Chirone
Appare a D. non solo come il capo dei centauri che sono a guardia dei violenti, ma un capo diverso dai suoi soggetti. La tradizione che lo distacca dagli altri centauri, facendone un saggio educatore, era certo nota a D., che la trovava illustrata ad esempio nei Fasti di Ovidio (dove C. è chiamato iustum... senem, V 384), ma, soprattutto, nell'Achilleide di Stazio, da lui ben conosciuta (cfr. Pg IX 34-39); sì che Virgilio, per caratterizzare a D. la figura di lui, gli ricorda la funzione di educatore che ebbe nei confronti di Achille: (il gran Chirón, il qual nodrì Achille, If XII 71); e nel verso è evidente il ricordo dell'Achilleide, dove C. è appunto chiamato " ingens Centaurus ", " nutritor... ingens " di Achille, che a sua volta è " magni Chironis alumnus " (I 195-196, 276, 526). Sottolineato è poi nell'Achilleide il distacco tra C. e gli altri centauri, il costume di vita più umano e meno sanguinario del primo: " Centauri stabula alta patent, non aequa nefandis / fratribus. Hic hominum nullos experta cruores / spicula nec truncae bellis genialibus orni / aut consaguineos fracti crateres in hostis, / sed pharetrae insontes et inania terga ferarum " (I 111-115).
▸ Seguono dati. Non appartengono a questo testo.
(* ===== verification/Initialize.v ===== *)
(** * Configuration into the database

    [Initialize] of [internal/sync/state/db.go], run when a replica starts: the
    configured sources and registries are written to the database in one
    transaction, entries take over their source's claims, sources without a
    sync status get one, and rows of an older configuration are removed.

    The JSON of source blocks and filters is a parameter ([ConfigMarshal]). *)

From stdpp Require Import base list strings gmap sets.
From Stdlib Require Import String ZArith Lia.
From S2P Require Import Prelude Claims Codec ConfigTypes Durations Database Sync.

Local Open Scope string_scope.
Local Open Scope list_scope.

(** [json.Marshal] of the blocks; [None] is its error. *)
Class ConfigMarshal := {
  marshal_git : GitConfig -> option string;
  marshal_api : APIConfig -> option string;
  marshal_file : FileConfig -> option string;
  marshal_managed : ManagedConfig -> option string;
  marshal_kubernetes : KubernetesConfig -> option string;
  marshal_filter : FilterConfig -> option string }.

(** ** Queries *)

Definition GetAPISourcesByNames (names : list string) : Q (list (string * SourceRow)) :=
  select (fun d => Ok (List.filter (fun kv => bool_decide (fst kv ∈ names) &&
    bool_decide (so_creation_type (snd kv) = CreationTypeAPI)) (map_to_list (d_source d)))).

(** The rows of an upsert: a name, and the row under a given id and time of
    creation. *)
Abbreviation SourceUpsert := (string * (uuid -> Z -> SourceRow))%type.

(** INSERT ... ON CONFLICT (name) DO UPDATE ... WHERE creation_type = 'CONFIG'
    RETURNING id, name: an API source of the name is left alone and not
    returned.  The id and the time of creation of an existing row stay. *)
Fixpoint bulk_upsert (now : Z) (rows : list SourceUpsert) (d : DB) : list (uuid * string) * DB :=
  match rows with
  | [] => ([], d)
  | (name, mk) :: rows' =>
      match d_source d !! name with
      | None =>
          let id := d_next d in
          let d := set_next d (S id) in
          let '(r, d') := bulk_upsert now rows' (set_source d (<[name := mk id now]> (d_source d))) in
          ((id, name) :: r, d')
      | Some s =>
          if decide (so_creation_type s = CreationTypeCONFIG) then
            let '(r, d') := bulk_upsert now rows' (set_source d (<[name := mk (so_id s) (so_created_at s)]> (d_source d))) in
            ((so_id s, name) :: r, d')
          else bulk_upsert now rows' d
      end
  end.

(** A command that would touch a row twice is an error (21000). *)
Definition BulkUpsertConfigSources (now : Z) (rows : list SourceUpsert) : Q (list (uuid * string)) :=
  query (fun d => if decide (NoDup (fst <$> rows)) then Ok (bulk_upsert now rows d) else Err (EMsg "21000")).

Definition PropagateSourceClaimsToEntries (claims : string) (sid : uuid) : Q () :=
  query (fun d => Ok ((), set_entry d (map_imap (fun k e =>
    Some (if (fst (fst k) =? sid)%nat then {| en_id := en_id e; en_claims := claims |} else e)) (d_entry d)))).

Definition UpsertRegistry (name claims : string) (creation : CreationType) : Q RegistryRow :=
  query (fun d =>
    match d_registry d !! name with
    | Some r =>
        let r := {| rg_id := rg_id r; rg_creation_type := rg_creation_type r; rg_claims := claims |} in
        Ok (r, set_registry d (<[name := r]> (d_registry d)))
    | None =>
        let r := {| rg_id := d_next d; rg_creation_type := creation; rg_claims := claims |} in
        let d := set_next d (S (d_next d)) in
        Ok (r, set_registry d (<[name := r]> (d_registry d)))
    end).

Definition UnlinkAllRegistrySources (rid : uuid) : Q () :=
  query (fun d => Ok ((), set_registry_source d (filter (fun kv => fst (fst kv) <> rid) (d_registry_source d)))).

Definition LinkRegistrySource (rid sid : uuid) (position : Z) : Q () :=
  query (fun d => Ok ((), set_registry_source d (<[(rid, sid) := position]> (d_registry_source d)))).

(** The insert leaves started_at to its default, the current time. *)
Definition initial_row (now : Z) (st : SyncState) (msg : string) : SyncRow :=
  {| sy_status := st; sy_error_msg := Some msg; sy_started_at := Some now; sy_ended_at := None;
     sy_attempt_count := 0; sy_last_sync_hash := None; sy_filter_hash := None; sy_server_count := 0;
     sy_skill_count := 0; sy_plugin_count := 0 |}.

(** ON CONFLICT (source_id) DO NOTHING *)
Definition init_syncs (now : Z) (rows : list (uuid * (SyncState * string))) (m : gmap uuid SyncRow) : gmap uuid SyncRow :=
  foldl (fun m '(sid, (st, msg)) =>
    match m !! sid with Some _ => m | None => <[sid := initial_row now st msg]> m end) m rows.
In D., C. non appare certo così " placido, bucolico, dedito alla medicina e alla musica " (Bosco, Dante vicino, Caltanissetta-Roma 1966, 244) come in Stazio: ma quella descrizione e altre parti del I libro dell'Achilleide gli permettevano di attribuire al Centauro, oltre alla forza poderosa delle membra, quel carattere meditativo che ne fa un capo saggio e accorto, e che isola la sua figura tra quello degli altri centauri: facendola divenire " una delle grandi figure monumentali della Commedia alla cui vita bastano un atteggiamento, una mossa " (Momigliano).